Using kafka as configuration storage

I would like confirmation that the approach we want to take makes sense.
We want to use kafka also as configuration storage.

We have topics such as images-jpg, and images-png with many partitions: consumers subscribe to these topics and let kafka decide how to share the load.

Then we have a configuration topic, where messages (keyed by extension) contain configuration params that tell us how to handle a particular image format.

We want each worker process to consume all configuration messages from all partitions, without ever storing offsets/committing them.
We then want each consumer to subscribe to all possible images-* topics, based on the list of accumulated configuration messages, and let kafka assign partitions.

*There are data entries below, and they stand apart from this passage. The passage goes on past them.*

(** * WalletView (src/qt/walletview.cpp): a shallow embedding

    [WalletView] is the stacked widget that holds the wallet's tab pages,
    routes user actions to dialogs and forwards model notifications.  The
    embedding keeps three things apart:

    - the object's own state (its data members and the current widget of
      the [QStackedWidget] base class) is a record, [WalletView];
    - [QProgressDialog] objects live on a heap ([gmap loc QProgressDialog]):
      the member [progressDialog] is a pointer into it, and the user
      cancelling a dialog is a change of the heap between two calls;
    - every call on a collaborator (child page, dialog, wallet, codec, file
      system) and every emitted signal is appended to a trace of [Event]s.

    Dereferencing a null pointer is undefined behaviour in the source; the
    embedding stops with [Crash NullDereference].

    [std::string], [QString] and [QByteArray] are all [string] here: the
    conversions [toStdString], [fromStdString] and [toLocal8Bit] are the
    identity of the model. *)

From Stdlib Require Import ZArith Ascii String.
From stdpp Require Import base option list gmap strings.

Open Scope Z_scope.

(** ** Plain data *)

(** Heap addresses of objects whose identity matters. *)
Definition loc := positive.

(** The widgets registered with [addWidget] in the constructor (lines
    74-92); [setCurrentWidget] is only ever called with one of them. *)
Inductive Page :=
| overviewPage
| transactionsPage
| infinitynodeListPage
| statsWindow
| faqWindow
| stakePage.

(** The two address-book windows built in the constructor (lines 71-72). *)
Inductive AddressBook :=
| usedSendingAddressesPage
| usedReceivingAddressesPage.

(** [CClientUIInterface::MessageBoxFlags], the two values used here. *)
Inductive MsgStyle := MSG_ERROR | MSG_INFORMATION.

(** Modelled from the spec: [WalletModel::EncryptionStatus] is declared in
    walletmodel.h, which is not part of the excerpt; the statuses are the
    three the specification of [unlockWallet] tells apart. *)
Inductive EncryptionStatus := Unencrypted | Locked | Unlocked.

The approach we want to take is the following:

  • we have one configuration consumer that queries kafka (using list_topics) to know how many partitions the configuration topic is made of
  • we then call configuration_consumer.assign passing the list of all topic partitions
  • once all configuration messages are consumed, we build the list of images topics
  • we then call images_consumer.subscribe with the list of images topics

So overall:

  • 1 configuration consumer that is manually assigned all topic partitions of the configuration topic
  • 1 images consumer that subscribes to the resulting list of images-* topics

This would be a major change for us, as we currently do this stuff based on configuration files, which are getting harder and harder to maintain.
So, before we hit prod, do you see anything wrong with this approach?

There’s nothing inherently wrong with your approach. In fact this is how things like connect-configs works for control the Kafka connect configurations. I would suggest you take a look at the code used there as an example for how to do this.

Do you have a link to share? I must admit I’m pretty new, and I also use kafka in a python shop, so I miss lots of java-only cool stuff

Also, do you think this mixed usage of dynamic assignment (via subscribe) and manual assignment (via assign) could be troublesome?

kafka/ at cd1ce49bdbbd08eff255fdb5795e1fbd647a13c2 · apache/kafka · GitHub would be a good place to start.